───── Material supplied ─────

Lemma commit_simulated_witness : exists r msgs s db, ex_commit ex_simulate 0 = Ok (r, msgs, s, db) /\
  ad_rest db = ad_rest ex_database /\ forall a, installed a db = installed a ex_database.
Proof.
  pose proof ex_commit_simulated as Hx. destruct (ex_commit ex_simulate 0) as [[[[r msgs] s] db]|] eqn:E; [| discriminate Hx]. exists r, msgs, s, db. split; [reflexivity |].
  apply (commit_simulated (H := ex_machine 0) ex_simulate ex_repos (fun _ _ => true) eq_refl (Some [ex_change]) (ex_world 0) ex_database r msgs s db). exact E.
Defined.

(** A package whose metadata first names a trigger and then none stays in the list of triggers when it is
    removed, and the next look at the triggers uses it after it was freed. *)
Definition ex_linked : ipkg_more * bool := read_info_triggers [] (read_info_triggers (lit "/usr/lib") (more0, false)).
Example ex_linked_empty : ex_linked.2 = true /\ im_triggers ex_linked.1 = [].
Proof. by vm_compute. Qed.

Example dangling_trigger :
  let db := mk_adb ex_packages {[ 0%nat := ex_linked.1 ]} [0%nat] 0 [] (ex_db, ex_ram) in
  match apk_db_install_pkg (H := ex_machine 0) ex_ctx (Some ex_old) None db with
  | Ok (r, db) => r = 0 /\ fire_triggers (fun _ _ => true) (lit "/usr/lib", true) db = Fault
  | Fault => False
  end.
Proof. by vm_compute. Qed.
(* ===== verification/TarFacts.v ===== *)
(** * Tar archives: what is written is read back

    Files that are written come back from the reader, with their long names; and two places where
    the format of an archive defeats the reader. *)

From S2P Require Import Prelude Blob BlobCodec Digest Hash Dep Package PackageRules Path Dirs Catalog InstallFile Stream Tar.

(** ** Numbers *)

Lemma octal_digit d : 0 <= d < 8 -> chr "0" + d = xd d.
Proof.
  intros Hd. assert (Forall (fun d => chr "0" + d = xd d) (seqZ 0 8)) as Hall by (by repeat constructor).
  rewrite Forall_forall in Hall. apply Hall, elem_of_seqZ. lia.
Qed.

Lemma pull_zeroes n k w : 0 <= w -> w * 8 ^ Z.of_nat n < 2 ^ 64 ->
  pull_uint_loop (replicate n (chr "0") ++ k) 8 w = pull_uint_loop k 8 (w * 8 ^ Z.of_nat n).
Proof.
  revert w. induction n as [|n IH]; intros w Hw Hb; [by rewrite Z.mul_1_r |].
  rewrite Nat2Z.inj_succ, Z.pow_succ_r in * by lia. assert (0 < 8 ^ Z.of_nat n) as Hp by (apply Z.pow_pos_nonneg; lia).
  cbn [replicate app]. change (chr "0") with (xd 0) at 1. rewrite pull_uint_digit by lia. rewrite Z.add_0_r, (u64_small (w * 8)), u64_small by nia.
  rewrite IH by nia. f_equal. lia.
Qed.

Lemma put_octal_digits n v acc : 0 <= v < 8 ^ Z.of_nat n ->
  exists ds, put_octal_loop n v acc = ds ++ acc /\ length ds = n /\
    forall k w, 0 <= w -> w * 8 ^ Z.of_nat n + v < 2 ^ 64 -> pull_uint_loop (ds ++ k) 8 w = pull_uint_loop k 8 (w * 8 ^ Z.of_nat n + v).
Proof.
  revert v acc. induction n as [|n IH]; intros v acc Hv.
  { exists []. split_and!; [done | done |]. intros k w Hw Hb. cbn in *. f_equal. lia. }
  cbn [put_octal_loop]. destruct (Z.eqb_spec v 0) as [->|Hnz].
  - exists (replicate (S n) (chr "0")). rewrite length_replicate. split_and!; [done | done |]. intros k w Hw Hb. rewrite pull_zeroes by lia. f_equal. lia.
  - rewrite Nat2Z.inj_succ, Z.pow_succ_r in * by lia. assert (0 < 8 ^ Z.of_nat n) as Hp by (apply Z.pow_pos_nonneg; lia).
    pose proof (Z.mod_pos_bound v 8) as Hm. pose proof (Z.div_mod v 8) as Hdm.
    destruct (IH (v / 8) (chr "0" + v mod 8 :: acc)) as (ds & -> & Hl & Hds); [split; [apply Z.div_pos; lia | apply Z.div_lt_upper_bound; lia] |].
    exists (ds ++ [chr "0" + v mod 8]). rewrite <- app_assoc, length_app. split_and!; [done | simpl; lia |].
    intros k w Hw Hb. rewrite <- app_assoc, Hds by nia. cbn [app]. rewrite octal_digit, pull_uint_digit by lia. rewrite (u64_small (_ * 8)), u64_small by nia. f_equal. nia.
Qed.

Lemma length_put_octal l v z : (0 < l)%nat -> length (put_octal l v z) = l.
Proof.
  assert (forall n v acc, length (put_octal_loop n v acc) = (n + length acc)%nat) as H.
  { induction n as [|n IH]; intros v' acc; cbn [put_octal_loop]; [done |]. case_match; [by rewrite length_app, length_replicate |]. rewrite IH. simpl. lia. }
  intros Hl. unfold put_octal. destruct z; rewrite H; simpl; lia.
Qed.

─────

Problem: From the data above, reproduce word for word the lines running from the line with "pose proof ex_commit_simulated" to the line with "Lemma pull_zeroes n", ends included.

Solution to this problem:
  pose proof ex_commit_simulated as Hx. destruct (ex_commit ex_simulate 0) as [[[[r msgs] s] db]|] eqn:E; [| discriminate Hx]. exists r, msgs, s, db. split; [reflexivity |].
  apply (commit_simulated (H := ex_machine 0) ex_simulate ex_repos (fun _ _ => true) eq_refl (Some [ex_change]) (ex_world 0) ex_database r msgs s db). exact E.
Defined.

(** A package whose metadata first names a trigger and then none stays in the list of triggers when it is
    removed, and the next look at the triggers uses it after it was freed. *)
Definition ex_linked : ipkg_more * bool := read_info_triggers [] (read_info_triggers (lit "/usr/lib") (more0, false)).
Example ex_linked_empty : ex_linked.2 = true /\ im_triggers ex_linked.1 = [].
Proof. by vm_compute. Qed.

Example dangling_trigger :
  let db := mk_adb ex_packages {[ 0%nat := ex_linked.1 ]} [0%nat] 0 [] (ex_db, ex_ram) in
  match apk_db_install_pkg (H := ex_machine 0) ex_ctx (Some ex_old) None db with
  | Ok (r, db) => r = 0 /\ fire_triggers (fun _ _ => true) (lit "/usr/lib", true) db = Fault
  | Fault => False
  end.
Proof. by vm_compute. Qed.
(* ===== verification/TarFacts.v ===== *)
(** * Tar archives: what is written is read back

    Files that are written come back from the reader, with their long names; and two places where
    the format of an archive defeats the reader. *)

From S2P Require Import Prelude Blob BlobCodec Digest Hash Dep Package PackageRules Path Dirs Catalog InstallFile Stream Tar.

(** ** Numbers *)

Lemma octal_digit d : 0 <= d < 8 -> chr "0" + d = xd d.
Proof.
  intros Hd. assert (Forall (fun d => chr "0" + d = xd d) (seqZ 0 8)) as Hall by (by repeat constructor).
  rewrite Forall_forall in Hall. apply Hall, elem_of_seqZ. lia.
Qed.

Lemma pull_zeroes n k w : 0 <= w -> w * 8 ^ Z.of_nat n < 2 ^ 64 ->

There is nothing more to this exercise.